Directions. Write out exactly the lines below that run from the one containing "request_stream pb (req_ctx" through the one containing "Proof using PS ProtoSpec0 ProtoSpec1", both included, with no other lines.

Data listing.
_ _ _ _ _
(* ===== verification/Passthrough.v ===== *)
(** * A request from the cloud and back

    The bridge of the cloud connector and the passthrough proxy of the query broker
    together: a request that arrives on the stream of the cloud is published on NATS,
    run by the proxy, and its responses are queued for the stream. *)

From S2P Require Import Prelude GoLib Uuid Messages MessageBus K8sMessages K8sConvert QueryMessages ScriptSource BridgeMessages VizierInfo Bridge PTProxy ProxySteps.
Import cvmsgspb vzconnpb cloudpb.

Section passthrough.
Context `{U : UUIDLib} `{N : NatsConn} {log up max} `{PS : !PayloadSpec N log up max} {I C V : Type}.
Context `{!VizierInfo I} `{!VizierOperatorInfo I} `{!VZConnServiceClient C} `{!VizierServiceClient V}.
Context `{!Proto C2VMessage} `{!ProtoSpec C2VMessage} `{!Proto V2CMessage} `{!ProtoSpec V2CMessage} `{!Proto MetricsMessage}.
Context `{!AnyProto UpdateOrInstallVizierRequest} `{!AnyProto UpdateOrInstallVizierResponse}.
Context `{!AnyProto V2CAPIStreamResponse} `{!AnyProtoSpec V2CAPIStreamResponse} `{!AnyProto C2VAPIStreamRequest} `{!AnyProto VizierHeartbeat}.
Context {WriteRequest : Type} `{!AnyProto WriteRequest}.
Context (parse_prom : string → string → string → error + WriteRequest) (job_yaml : string).
Abbreviation bstate := (bstate (U := U) (N := N) (I := I) (C := C)).
Abbreviation pstate := (pstate (N := N) (V := V)).
Abbreviation handle := (HandleNATSBridging parse_prom job_yaml).

(** The bridge receives the messages of NATS, one after the other. *)
Fixpoint feed (ms : list (string * string)) : M bstate unit :=
  match ms with
  | [] => mret tt
  | (topic, data) :: ms => _ ← handle (FromNats topic data); feed ms
  end.

(** The responses in a queue, under the topic of their request. *)
Definition queued (reqID : string) (resps : list V2CAPIStreamResponse) (qs : list V2CBridgeMessage) : Prop :=
  Forall2 (λ resp q, bm_Topic q = "reply-" +:+ reqID ∧ UnmarshalAny (bm_Msg q) = inr resp) resps qs.

(** A reply of the proxy goes to the queue of replies, without the prefix of its
    topic. *)
Lemma reply_queued reqID resp data (b : bstate) :
  read_reply data = inr resp → (length (ptOutCh (br b)) < chan_capacity)%nat →
  ∃ b' q, handle (FromNats ("v2c.reply-" +:+ reqID) data) b = (Ret true, b') ∧ ptOutCh (br b') = ptOutCh (br b) ++ [q] ∧
    grpcInCh (br b') = grpcInCh (br b) ∧ queued reqID [resp] [q].
Proof.
  unfold read_reply. intros Hr Hl. destruct (Unmarshal data) as [e|m] eqn:Em; [done|].
  assert (Ep : parseV2CNatsMsg ("v2c.reply-" +:+ reqID) data = inr (m, "reply-" +:+ reqID)).
  { unfold parseV2CNatsMsg. assert (HasPrefix ("v2c.reply-" +:+ reqID) (V2CTopic "") = true) as -> by (by destruct reqID).
    rewrite Em. do 2 f_equal. exact (substring_all ("reply-" +:+ reqID)). }
  cbn [HandleNATSBridging]. unfold handle_nats.
  assert (HasPrefix ("v2c.reply-" +:+ reqID) (V2CTopic "") = true) as -> by (by destruct reqID).
  assert (HasPrefix ("v2c.reply-" +:+ reqID) passthroughReplySubjectPrefix = true) as -> by (by destruct reqID).
  cbn [negb]. rewrite Ep.
  assert (E : publishPTBridgeCh ("reply-" +:+ reqID) (v2c_Msg m) b =
    (Ret tt, mkBState (set_queues (grpcOutCh (br b)) (ptOutCh (br b) ++ [bridge_message (br b) ("reply-" +:+ reqID) (v2c_Msg m)])
                         (pendingGRPCOutMsg (br b)) (droppedMessagesBeforeResume (br b)) (br b)) (bnc b) (ext b) (conn b))).
  { unfold publishPTBridgeCh. by rewrite get_bind, (proj2 (Nat.ltb_lt _ _) Hl). }
  eexists _, _. unfold mbind at 1, M_bind at 1. unfold mbind at 1, M_bind at 1. cbn [lift_sum mret M_ret]. rewrite E.
  split; [reflexivity|]. by repeat constructor.
Qed.

Lemma replies_queued reqID resps ms (b : bstate) :
  answers reqID resps ms → (length (ptOutCh (br b)) + length resps <= chan_capacity)%nat →
  ∃ b' qs, feed ms b = (Ret tt, b') ∧ ptOutCh (br b') = ptOutCh (br b) ++ qs ∧ queued reqID resps qs.
Proof.
  intros Ha. revert b. induction Ha as [|resp [t d] resps ms [Ht Hr] Ha IH]; intros b Hl.
  { exists b, []. split; [done|]. rewrite app_nil_r. split; [done|constructor]. }
  cbn in Ht. subst t. cbn [length] in Hl. destruct (reply_queued reqID resp d b Hr) as (b1 & q & E1 & Hq1 & _ & Ha1); [lia|].
  cbn [feed]. run_with E1. destruct (IH b1) as (b2 & qs & E2 & Hq2 & Ha2); [rewrite Hq1, length_app; cbn; lia|].
  exists b2, (q :: qs). split; [done|]. rewrite Hq2, Hq1, <- app_assoc. split; [done|]. constructor; [by inversion Ha1|done].
Qed.

(** The request goes to NATS. *)
Lemma request_forwarded m pb rest (b : bstate) :
  up (bnc b) → grpcInCh (br b) = Some m :: rest → cm_Topic m = "VizierPassthroughRequest" → UnmarshalAny (cm_Msg m) = inr pb →
  is_Some (request_stream (V := V) pb (mkContext "" false) "") →
  (String.length (enc (mkC2VMessage (uuid_String (vizierID (br b))) (cm_Msg m))) <= max)%nat →
  ∃ b' data, handle FromGrpc b = (Ret true, b') ∧ br b' = set_grpcInCh rest (br b) ∧ up (bnc b') ∧
    log (bnc b') = log (bnc b) ++ [(PassthroughRequestChannel, data)] ∧ decodes data pb.
Proof using PS ProtoSpec0.
  intros Hup Hm Ht Hpb Hs Hsz. set (data := enc (mkC2VMessage (uuid_String (vizierID (br b))) (cm_Msg m))).
  set (b1 := mkBState (set_grpcInCh rest (br b)) (bnc b) (ext b) (conn b)).
  assert (E1 : recv_grpcIn b = (Ret (Some m), b1)) by (unfold recv_grpcIn; by rewrite get_bind, Hm).
  destruct (payload_ok (bnc b) PassthroughRequestChannel data Hup Hsz) as (c' & Ec & Hup' & Hlog).
  assert (E2 : forward_to_nats m b1 = (Ret tt, mkBState (br b1) c' (ext b) (conn b))).
  { unfold forward_to_nats. rewrite get_bind. change (uuid_String (vizierID (br b1))) with (uuid_String (vizierID (br b))).
    rewrite Marshal_enc, Ht. fold data. run_with (lift_sum_ret (inr data) data b1 eq_refl). unfold bPublish.
    change (C2VTopic "VizierPassthroughRequest") with PassthroughRequestChannel. change (bnc b1) with (bnc b). by rewrite Ec. }
  eexists _, data. cbn [HandleNATSBridging]. run_with E1. unfold handle_grpc. rewrite Ht. cbn [bool_decide]. rewrite bool_decide_false by done.
  rewrite bool_decide_true by done. rewrite Hpb. run_with (lift_sum_ret (inr pb) pb b1 eq_refl).
  assert (E3 : (match c2v_Req pb with
     | Some (DebugLogReq r) => _ ← logged (handleDebugLogRequest (c2v_RequestID pb) r); mret true
     | Some (DebugPodsReq r) => _ ← logged (handleDebugPodsRequest (c2v_RequestID pb) r); mret true
     | _ => _ ← forward_to_nats m; mret true end : M bstate bool) b1 = (Ret true, mkBState (br b1) c' (ext b) (conn b))).
  { unfold request_stream in Hs. destruct (c2v_Req pb) as [[]|]; try (by destruct Hs); by run_with E2. }
  rewrite E3. split; [done|]. split; [done|]. split; [done|]. split; [done|]. eexists. split; [apply Unmarshal_enc|done].
Qed.

(** The state of a request that is started. *)
Definition started (pb : C2VAPIStreamRequest) (now : Z) : RequestState :=
  mkRequestState (c2v_RequestID pb) now (mkContext ("bearer " +:+ c2v_Token pb) false).

(** A request for a script or a health check that the cloud sends on the stream of the
    bridge, whose ID is not in use, comes to the proxy, which runs it; and the queue for
    the stream gets each response in order and one status that says how the stream
    ended, under the topic of the request.  The proxy then knows as many requests as
    before. *)
Lemma passthrough_round_trip m pb rest (b : bstate) (p : pstate) now start st v1 resps e v2 fuel :
  up (bnc b) → up (pnc p) → grpcInCh (br b) = Some m :: rest → cm_Topic m = "VizierPassthroughRequest" →
  UnmarshalAny (cm_Msg m) = inr pb → (String.length (enc (mkC2VMessage (uuid_String (vizierID (br b))) (cm_Msg m))) <= max)%nat →
  requests p !! c2v_RequestID pb = None → fits (max := max) (too_large (c2v_RequestID pb)) →
  request_stream pb (req_ctx (started pb now)) (c2v_RequestID pb) = Some start → start (vz p) = (Ret st, v1) →
  stream_gives st (req_ctx (started pb now)) v1 resps e v2 → (length resps < fuel)%nat →
  (length (ptOutCh (br b)) + S (length resps) <= chan_capacity)%nat →
  ∃ b1 data a p1 p2 ms b2 qs,
    handle FromGrpc b = (Ret true, b1) ∧ log (bnc b1) = log (bnc b) ++ [(PassthroughRequestChannel, data)] ∧
    HandleMessage now data p = (Ret (Some (a, pb)), p1) ∧ runRequest fuel a pb p1 = (Ret tt, p2) ∧ log (pnc p2) = log (pnc p) ++ ms ∧
    answers (c2v_RequestID pb) (sent_as (max := max) (c2v_RequestID pb) <$> resps ++ [final_status (c2v_RequestID pb) e]) ms ∧
    feed ms b1 = (Ret tt, b2) ∧ ptOutCh (br b2) = ptOutCh (br b) ++ qs ∧
    queued (c2v_RequestID pb) (sent_as (max := max) (c2v_RequestID pb) <$> resps ++ [final_status (c2v_RequestID pb) e]) qs ∧
    requests p2 = requests p.
Proof using PS ProtoSpec0 ProtoSpec1 AnyProtoSpec0.
  intros Hupb Hupp Hm Ht Hpb Hsz Hq Hl Hst Es Hg Hf Hroom.
  destruct (request_forwarded m pb rest b) as (b1 & data & E1 & Hb1 & Hup1 & Hlog1 & Hd); try done.
  { unfold request_stream in *. destruct (c2v_Req pb) as [[]|]; try done; by eexists. }
  assert (Hnc : c2v_Req pb ≠ Some CancelReq) by (intros H; unfold request_stream in Hst; by rewrite H in Hst).
  pose proof (HandleMessage_request now data pb p Hd Hnc Hq) as E2. set (p1 := mkPState _ _ _ _) in E2.
  destruct (request_answered (max := max) (length (states p)) (started pb now) pb start st v1 resps e v2 p1 fuel) as (p2 & ms & E3 & Hlog3 & Hans & Hreq);
    try done.
  { unfold p1. cbn. by rewrite lookup_app_r, Nat.sub_diag by done. }
  destruct (replies_queued (c2v_RequestID pb) _ ms b1 Hans) as (b2 & qs & E4 & Hpt & Hqs).
  { rewrite Hb1, length_fmap, length_app. cbn. lia. }
  exists b1, data, (length (states p)), p1, p2, ms, b2, qs. rewrite Hb1 in Hpt. split_and!; try done.
  rewrite Hreq. unfold p1. cbn. by rewrite delete_insert_id.
Qed.
End passthrough.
_ _ _ _ _
Task solution.
  request_stream pb (req_ctx (started pb now)) (c2v_RequestID pb) = Some start → start (vz p) = (Ret st, v1) →
  stream_gives st (req_ctx (started pb now)) v1 resps e v2 → (length resps < fuel)%nat →
  (length (ptOutCh (br b)) + S (length resps) <= chan_capacity)%nat →
  ∃ b1 data a p1 p2 ms b2 qs,
    handle FromGrpc b = (Ret true, b1) ∧ log (bnc b1) = log (bnc b) ++ [(PassthroughRequestChannel, data)] ∧
    HandleMessage now data p = (Ret (Some (a, pb)), p1) ∧ runRequest fuel a pb p1 = (Ret tt, p2) ∧ log (pnc p2) = log (pnc p) ++ ms ∧
    answers (c2v_RequestID pb) (sent_as (max := max) (c2v_RequestID pb) <$> resps ++ [final_status (c2v_RequestID pb) e]) ms ∧
    feed ms b1 = (Ret tt, b2) ∧ ptOutCh (br b2) = ptOutCh (br b) ++ qs ∧
    queued (c2v_RequestID pb) (sent_as (max := max) (c2v_RequestID pb) <$> resps ++ [final_status (c2v_RequestID pb) e]) qs ∧
    requests p2 = requests p.
Proof using PS ProtoSpec0 ProtoSpec1 AnyProtoSpec0.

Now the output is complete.